* _WORK INSTRUCTIONS_: Scan the records below for the word "whether" and give only the number of lines that hold it.
Start of DATA EXCERPTS
(* ===== verification/VmFault.v ===== *)
(** * Virtual memory: page faults and fork

    The fault handlers of [os/src/mm/vm_set.rs], [os/src/mm/mod.rs] and
    [os/src/trap/mod.rs], [MAP_POPULATE], and the copy-on-write [fork].  A handler runs on
    the address space of the process, the shared anonymous backings and the memory.

    What a handler asks of its surroundings is a [FaultEnv]: the frame the allocator
    hands out (a handler asks for one at most; [None] when memory is exhausted), the
    page cache of the files, and the user stack pointer.  The kernel heap is not
    exhausted, and the code of the RISC-V build is modelled. *)

From stdpp Require Import gmap functions.
From S2P Require Import Prelude SysErr FrameAlloc Vm VmSys.

Implicit Types a b : UserMapArea.
Implicit Types l : list UserMapArea.
Implicit Types pt : PageTable.

(** ** State and surroundings *)

Record FaultSt := mkFS { fs_vs : UserVMSet; fs_backings : gmap Z (gmap Z Z); fs_mem : Z -> bytes }.
Implicit Types st : FaultSt.

(** [fe_cache file page]: [File::get_cache_frame], which reads the page if it has to;
    [fe_cached]: [get_cached_frame], which does not; [fe_mark]: [mark_cache_page_dirty]
    succeeds. *)
Record FaultEnv := mkFE {
  fe_fresh : option Z;
  fe_size : Z -> Z;
  fe_cache : Z -> Z -> option Z;
  fe_cached : Z -> Z -> option Z;
  fe_mark : Z -> Z -> bool;
  fe_sp : Z }.

Inductive PageFaultError := InvalidAddress | BeyondFileSize | OutOfMemory | InvalidMapping | Normal.

#[export] Instance PageFaultError_eq_dec : EqDecision PageFaultError.
Proof. solve_decision. Defined.

Definition zero_page : bytes := replicate (Z.to_nat PAGE_SIZE) 0.
(** [frame_alloc_copy_from]: the rest of the page is zero. *)
Definition copy_page (src : bytes) : bytes := take (Z.to_nat PAGE_SIZE) (src ++ zero_page).

Definition put_areas l st : FaultSt := mkFS (mkVM (page_table (fs_vs st)) l) (fs_backings st) (fs_mem st).
Definition put_pt pt st : FaultSt := mkFS (mkVM pt (areas (fs_vs st))) (fs_backings st) (fs_mem st).
Definition put_page (p : Z) (bs : bytes) st : FaultSt := mkFS (fs_vs st) (fs_backings st) (<[p := bs]> (fs_mem st)).

Definition st_areas st : list UserMapArea := areas (fs_vs st).
Definition st_pt st : PageTable := page_table (fs_vs st).

(** [area.data_frames.insert(vpn, frame)] and the lazy flag after it. *)
Definition add_frame (vpn p : Z) a : UserMapArea :=
  let a := set_frames (<[vpn := p]> (data_frames a)) a in
  if end_vpn a - start_vpn a <=? Z.of_nat (size (data_frames a)) then set_lazy false a else a.

(** The byte of the file at the start of a page of the area. *)
Definition page_file_offset a (vpn : Z) : Z := file_offset a + (vpn - start_vpn a) * PAGE_SIZE.

(** ** Anonymous and lazily mapped pages *)

Section Handlers.
Context (env : FaultEnv).

(** [allocate_shared_anonymous_frame]: the page of the backing, created on first use. *)
Definition allocate_shared_anonymous_frame (backing : Z) a (vpn : Z) st : option (Z * FaultSt) :=
  let page_index := shared_anonymous_offset a + (vpn - start_vpn a) in
  let frames := fs_backings st !!! backing in
  match frames !! page_index with
  | Some p => Some (p, st)
  | None =>
      p ← fe_fresh env;
      let st := put_page p zero_page st in
      Some (p, mkFS (fs_vs st) (<[backing := <[page_index := p]> frames]> (fs_backings st)) (fs_mem st))
  end.

(** A new page of the area: the frame, whether it has to stay copy-on-write and
    whether it is a private copy made for a write. *)
Definition zeroed_page st : PageFaultError + (Z * bool * bool * FaultSt) :=
  match fe_fresh env with Some p => inr (p, false, false, put_page p zero_page st) | None => inl OutOfMemory end.

Definition mapping_page a (vpn : Z) (access : AccessType) st : PageFaultError + (Z * bool * bool * FaultSt) :=
  match map_file a with
  | Some file =>
      let off := page_file_offset a vpn in
      if fe_size env file <=? off then inl BeyondFileSize
      else match fe_cache env file (off / PAGE_SIZE) with
      | None => inl InvalidMapping
      | Some cached =>
          if bool_decide (mmap_flags a = MapPrivate) && bool_decide (access = Write) then
            match fe_fresh env with
            | None => inl OutOfMemory
            | Some p => inr (p, false, true, put_page p (copy_page (take (Z.to_nat (Z.min (fe_size env file - off) PAGE_SIZE)) (fs_mem st cached))) st)
            end
          else inr (cached, bool_decide (mmap_flags a = MapPrivate) && cow_flag a, false, st)
      end
  | None =>
      match shared_anonymous a with
      | Some backing => match allocate_shared_anonymous_frame backing a vpn st with
                        | Some (p, st) => inr (p, false, false, st)
                        | None => inl OutOfMemory
                        end
      | None => zeroed_page st
      end
  end.

Definition new_page a (vpn : Z) (access : AccessType) st : PageFaultError + (Z * bool * bool * FaultSt) :=
  match area_type a with
  | Heap | Stack | Elf | TrapContext | RtSigreturnTrampoline => zeroed_page st
  | Mmap | Shm => mapping_page a vpn access st
  end.

(** The page is mapped with the flags of the area, or read-only while it is shared. *)
Definition map_fault_page (vpn p : Z) (needs_cow : bool) a st : FaultSt :=
  let f := if needs_cow then cow_mapping_flags (map_perm a) else initial_mapping_flags a in
  put_pt (map_page (st_pt st) vpn p (exec_readable f)) st.

Definition handle_unalloc_page_fault (va : Z) (access : AccessType) st : FaultSt * option PageFaultError :=
  let vpn := floor va in
  match find_area_index (st_areas st) va with
  | None => (st, None)
  | Some idx =>
      match st_areas st !! idx with
      | None => (st, None)
      | Some a =>
          match st_pt st !! vpn, data_frames a !! vpn with
          | Some pte, Some _ =>
              let expected := pte_flags (mapping_flags (map_perm a)) in
              (if bool_decide (pte_acc pte = expected) then st else put_pt (set_pte_flags (st_pt st) vpn expected) st, Some Normal)
          | pte, resident =>
              let st := match pte with Some _ => put_pt (delete vpn (st_pt st)) st | None => st end in
              match resident with
              | Some p => (map_fault_page vpn p (cow_flag a) a st, Some Normal)
              | None =>
                  match new_page a vpn access st with
                  | inl err => (st, Some err)
                  | inr (p, needs_cow, private_copy, st) =>
                      let a' := add_frame vpn p a in
                      (map_fault_page vpn p (needs_cow && negb private_copy) a' (put_areas (<[idx := a']> (st_areas st)) st), Some Normal)
                  end
              end
          end
      end
  end.

(** ** Copy on write *)

(** [strong_count]: as in [VmSys.Mprotect]. *)
Definition handle_cow_page_fault (strong_count : Z -> Z) (va : Z) st : FaultSt * option PageFaultError :=
  let vpn := floor va in
  match translate (st_pt st) vpn with
  | None => (st, None)
  | Some pte =>
      if acc_w (pte_acc pte) then (st, Some Normal)
      else
        match find_area_index (st_areas st) va with
        | None => (st, None)
        | Some idx =>
            match st_areas st !! idx with
            | None => (st, None)
            | Some a =>
                match data_frames a !! vpn with
                | None => (st, None)
                | Some old =>
                    let writable a := set_perm (mkAcc (acc_r (map_perm a)) true (acc_x (map_perm a)) (acc_u (map_perm a))) a in
                    let install p a st :=
                      let st := put_areas (<[idx := a]> (st_areas st)) st in
                      (put_pt (alter (fun _ => mkPTE p (pte_flags (mapping_flags (map_perm a)))) vpn (st_pt st)) st, Some Normal) in
                    if strong_count old =? 1 then install old (writable a) st
                    else match fe_fresh env with
                    | None => (st, Some OutOfMemory)
                    | Some p => install p (writable (set_frames (<[vpn := p]> (data_frames a)) a)) (put_page p (copy_page (fs_mem st old)) st)
                    end
                end
            end
        end
  end.

(** ** Stack growth *)

Definition STACK_EXPAND_LIMIT : Z := PAGE_SIZE * 2.
Definition MAX_STACK_SIZE : Z := 8 * 1024 * 1024.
End of DATA EXCERPTS
* _OUTPUT FOR THIS EXERCISE_: 2